10. JEAN CASSIEN (350-432)
D'origine roumaine, moine à Bethléem, ordonné diacre par Chrysostome, il fonde deux monastères, un pour hommes, un pour femmes à Marseille. Ses conférences spirituelles (collationes) seront lues pendant des siècles dans les monastères.


IX. AUGUSTIN D'HIPPONE
Celui qui a trouvé le vrai bonheur
et qui a su exprimer son cheminement

Tous ceux qui, dans leur recherches du bonheur utilisent des livres, tous ceux qui s'intéressent à l'histoire des philosophies, tous ceux aussi qui s'intéressent aux théologies devraient faire l'effort nécessaire pour connaître personnellement le livre d'Augustin d'Hippone qu'on appelle les "CONFESSIONS" mais dont le titre devrait être "Reconnaissances". (Voir fin de l'Exposé Préalable).
Personnellement je regrette d'avoir consacré trop de temps à d'autres philosophies et pas assez à ce grand frère dans la foi. Bien sûr, Augustin lui-même nous renvoie à la Bible et plus exactement à Jésus. Mais cela dit, on peut défendre la conviction selon laquelle il est un des plus grand philosophes de tous les temps en soulignant sept motifs.
    - La question centrale de sa philosophie est bien le bonheur :"Il n'y a aucun autre motif qui peut pousser un homme  à philosopher sinon sa volonté d'être vraiment heureux".
    - Il "cherche", plus exactement il change d'opinion souvent. D'autres semblent avoir toujours été fixés et présentent donc moins d'intérêt.
    - Il "trouve", alors que d'autres avouent qu'ils ne savent rien.
    - Il nous apparaît comme un "frère" dans son incapacité de vivre conformément à la vérité qu'il a découverte. Ce n'est qu'après avoir supplié Dieu qu'il est converti par Dieu.
    - Ce n'est pas tout. Après la période euphorique qui suit la conversion, il lutte pour rester fidèle. IL n'y parvient pas et de nouveau recourt à la supplication de la prière !
    - D'autres, sont peut-être, passés par les cinq points précédents. Augustin les surpasse par l'expression écrite que l'on peut apprécier davantage si on connaît le latin mais que l'on peut admirer en français.
    - Enfin, pendant trente quatre ans, il remplit la lourde charge d'évêque. (Il réagit parfois avec excès aux doctrines qui se répandent à cette époque.)
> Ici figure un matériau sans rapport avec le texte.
(** The router [createExpressRouter] builds, mount by mount. *)
Lemma createExpressRouter_eq (mw_value : Binding -> option Handler)
  (o : MiddlewareOptions) (view : list Binding) :
  createExpressRouter mw_value o view
  = match view_values mw_value view with
    | None => None
    | Some _ =>
        Some (map (fun p => map (mount_of mw_value) (phase_bindings p))
                  (sortMiddlewareBindingsByPhase o view))
    end.
Proof.
  unfold createExpressRouter.
  destruct (view_values mw_value view) as [hs|] eqn:Hv; auto.
  f_equal; apply map_ext_in; intros p Hp; apply map_ext_in; intros b Hb.
  assert (Hbv : In b view).
  { rewrite sortMiddlewareBindingsByPhase_sorter in Hp.
    pose proof (proj1 (proj2 (sorter_partition _ mkPhase phase phase_bindings
                  (fun _ _ => eq_refl) (fun _ _ => eq_refl) getMiddlewarePhase
                  (phasesByOrder o) view)) p Hp) as Hf.
    rewrite Hf in Hb; apply filter_In in Hb as [Hb _]; exact Hb. }
  destruct (indexOfBinding_In view b Hbv) as [i [Hi Hn]].
  destruct (view_values_nth _ _ _ _ _ Hv Hn) as [h [Hh Hhs]].
  assert (Hat : js_at hs (indexOfBinding view b) = mw_value b).
  { rewrite Hi, Hh; unfold js_at.
    destruct (Z.ltb_spec (Z.of_nat i) 0); [lia|]; rewrite Nat2Z.id; auto. }
  rewrite Hat; unfold mount_of.
  destruct (tag_get (tagMap b) (s "path")) as [[|c pth]|]; reflexivity.
Qed.

(** C9.  [createExpressRouter] is a function of the bindings of the view,
    the values they resolve to and the options: it fails exactly when a
    binding of the view fails to resolve, and otherwise builds one phase
    router per phase, in the order of [sortMiddlewareBindingsByPhase],
    each mounting its members in registration order, each member with its
    own handler and, when it has a non-empty [path] tag, scoped to that
    path.  So two builds over an unchanged view and configuration give the
    same router. *)
Theorem createExpressRouter_spec (mw_value : Binding -> option Handler)
  (o : MiddlewareOptions) (view : list Binding) :
  createExpressRouter mw_value o view
  = match view_values mw_value view with
    | None => None
    | Some _ =>
        Some (map (fun p => map (mount_of mw_value) (phase_bindings p))
                  (sortMiddlewareBindingsByPhase o view))
    end
  /\ (createExpressRouter mw_value o view = None
      <-> exists b, In b view /\ mw_value b = None).
Proof.
  pose proof (createExpressRouter_eq mw_value o view) as Heq.
  split; auto.
  rewrite Heq, <- view_values_None.
  destruct (view_values mw_value view); split; congruence.
Qed.
(** C5, against the wording of the specification: in a completed
    two-question session [previousQuestion] is not a no-op; the engine goes
    back to question 0 while remaining completed. *)
Lemma C5_previous_moves_when_completed :
  isQuizCompleted (this Demo.completed2) = true
  /\ currentQuestion (this Demo.completed2) = 1
  /\ currentQuestion (this (exec previousQuestion Demo.completed2)) = 0
  /\ isQuizCompleted (this (exec previousQuestion Demo.completed2)) = true
  /\ exec previousQuestion Demo.completed2 <> Demo.completed2.
Proof.
  split; [vm_compute; reflexivity|].
  split; [vm_compute; reflexivity|].
  split; [vm_compute; reflexivity|].
  split; [vm_compute; reflexivity|].
  intros Heq. apply (f_equal (fun w => currentQuestion (this w))) in Heq.
  vm_compute in Heq. discriminate Heq.
Qed.

(** ** Export *)

Lemma exportResults_run (now : string) (w : World) (qd : QuizData) :
  isQuizCompleted (this w) = true ->
  quizData (this w) = Some qd ->
  let total := sum_of_weights (answers (this w)) in
  exportResults now w
  = (Ok (Some {| res_tool := toolName (this w);
                 res_score := totalScore (this w);
                 res_level := level_for (scoring qd) total;
                 res_answers := answers (this w);
                 res_completedAt := now;
                 res_recommendations :=
                   recommendations qd (level_for (scoring qd) total) |}),
     with_this (set_totalScore total (this w)) w).
Proof.
  intros Hc Hqd total. unfold exportResults.
  rewrite (bind_run get_this _ w w (this w) eq_refl). rewrite Hc. cbn [negb].
  rewrite (bind_run _ _ _ _ _ (getResultLevel_run w qd Hqd)).
  set (w1 := with_this _ w).
  rewrite (bind_run get_this _ w1 w1 (this w1) eq_refl).
  rewrite (bind_run _ _ _ _ _ (getResultLevel_run w1 qd Hqd)).
  set (w2 := with_this _ w1).
  rewrite (bind_run get_this _ w2 w2 (this w2) eq_refl).
  subst w2 w1. cbn [this with_this quizData set_totalScore answers].
  rewrite Hqd. reflexivity.
Qed.
(** * Website crawler: scoring, aggregation and comparison core

    A shallow embedding of the scoring pipeline of the crawler
    (comprehensive_seo_scorer.py, advanced_seo_audit_orchestrator.py,
    competitor_analyzer.py, advanced_competitor_analyzer.py and
    link_analyzer.py) together with the properties established about it.

    Conventions of the embedding:
    - a Python [dict] read with [d.get(k, default)] is a record whose
      fields are [option]s ([None]: the key is absent), read with
      [dict_get]; a nested section dictionary that is tested for
      truthiness ([if cwv:]) is an [option] of such a record, [None]
      standing for a missing or empty dictionary;
    - dictionaries built by the code itself and iterated in insertion
      order are association lists with unique keys ([PyDict]);
    - integer-valued scores are [Z]; every other float is a rational [Q]:
      the constants the code compares against (25, 50, 70, 90, ...) are
      exactly representable, so the comparisons agree;
    - a call that can raise is a value of [result]. *)

From Stdlib Require Import ZArith QArith Qabs Qround String Ascii DecimalString Sorted Permutation.
From stdpp Require Import base option list gmap strings sets.

Local Open Scope string_scope.
Local Open Scope Z_scope.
Après avoir préparé 40 pages concernant ce grand maître de sagesse, je suis contraint d'en extraire quelques lignes en espérant que plusieurs lecteurs se décideront à lire au moins "les Confessions" qui malheureusement contiennent des passages trop difficiles pour beaucoup.

BIOGRAPHIE
Le livre des "Confessions", qui est un livre de "Reconnaissance" adressé à Dieu, raconte sa vie, une vie ordinaire mais écrite par un génie. Cette vie est une philosophie, c'est-à-dire une recherche du vrai bonheur. Le  livre souligne le rôle de Monique, sa mère, d'Ambroise, mais aussi de quelques convertis illettrés qui constituent pour lui un défi.
Né en 354 en Algérie, près de la frontière tunisienne, d'origine berbère, mais de culture romaine, Augustin reçoit l'aide d'un ami de son père pour étudier la rhétorique, l'art de parler en public.
A 18 ans, il choisit une concubine à laquelle il sera fidèle pendant 15 ans.
Son métier : professeur de rhétorique dans divers villes d'Afrique du Nord, puis à Rome et enfin à Milan.
Un livre où Cicéron résume la philosophie grecque fait naître une recherche passionnée de vérité. Le premier contact avec la Bible le dégoûte à cause du style.
Augustin adopte de 373 à 383 une "religion pour intellectuels" : le manichéisme, un dualisme d'origine perse présenté au 2e chapitre de la Première Période. (PP chap. 2)
Puis Augustin s'intéresse à l'astrologie qu'il abandonne également. Après quoi il suit les "Académiciens" qui, à cette époque sont des sceptiques (PP chap. 7)
En juin 386, il découvre les livres "platoniciens" ou plutôt  plotiniens "qui disent où aller sans dire par où aller" (PP chap. 7)

LE LIVRE HUITIÈME
Et c'est alors le huitième livre des Confessions que même le lecteur pressé devrait lire intégralement. Augustin est convaincu de la foi chrétienne mais "deux volonté en moi bataillaient entre elles,... le désir de l'union charnelle me tenait". Il entend le récit de la conversion soudaine de deux simples soldats qui décident de se faire moines :
"Que je désire être l'ami de Dieu, et dans le même instant m'y voici !"
Il entend en lui-même la voix des mauvaises habitudes qui se moquent de lui : "Tu crois que tu pourras ?"
Des larmes et une supplication : "Et toi, Seigneur, jusques à quand ?" Une voix enfantine se fait entendre : "Prends et lis" Il trouve le 13e verset du 13e chapitre des Romains
"Aussitôt la lecture finie, les ténèbres du doute se dissipèrent toutes comme sous une lumière de sécurité infuse en mon coeur".
"TU ME CONVERTIS VERS TOI  A TEL POINT qu'il ne fut plus question ni de mariage,  ni de n'importe quel désir de ce monde-ci".
Le neuvième  livre est rempli de joie et de surprise et de prière. Augustin est bouleversé en priant les psaumes. Il est baptisé avec ses amis le 25 avril 387.
Avec ses amis, il repart en Afrique du Nord pour y vivre la vie monastique. Mais en 391, de passage à Hippone, il est contraint d'accepter l'ordination sacerdotale par l'évêque auquel il succède de 396 à 430. En plus d'une activité débordante, il trouve le temps d'écrire 113 livres ou il aborde les cinq parties de la philosophie.
Puisqu'il s'agit ici d'une rapide initiation, voici quelques lignes sur les convictions d'Augustin face à nos cinq questions.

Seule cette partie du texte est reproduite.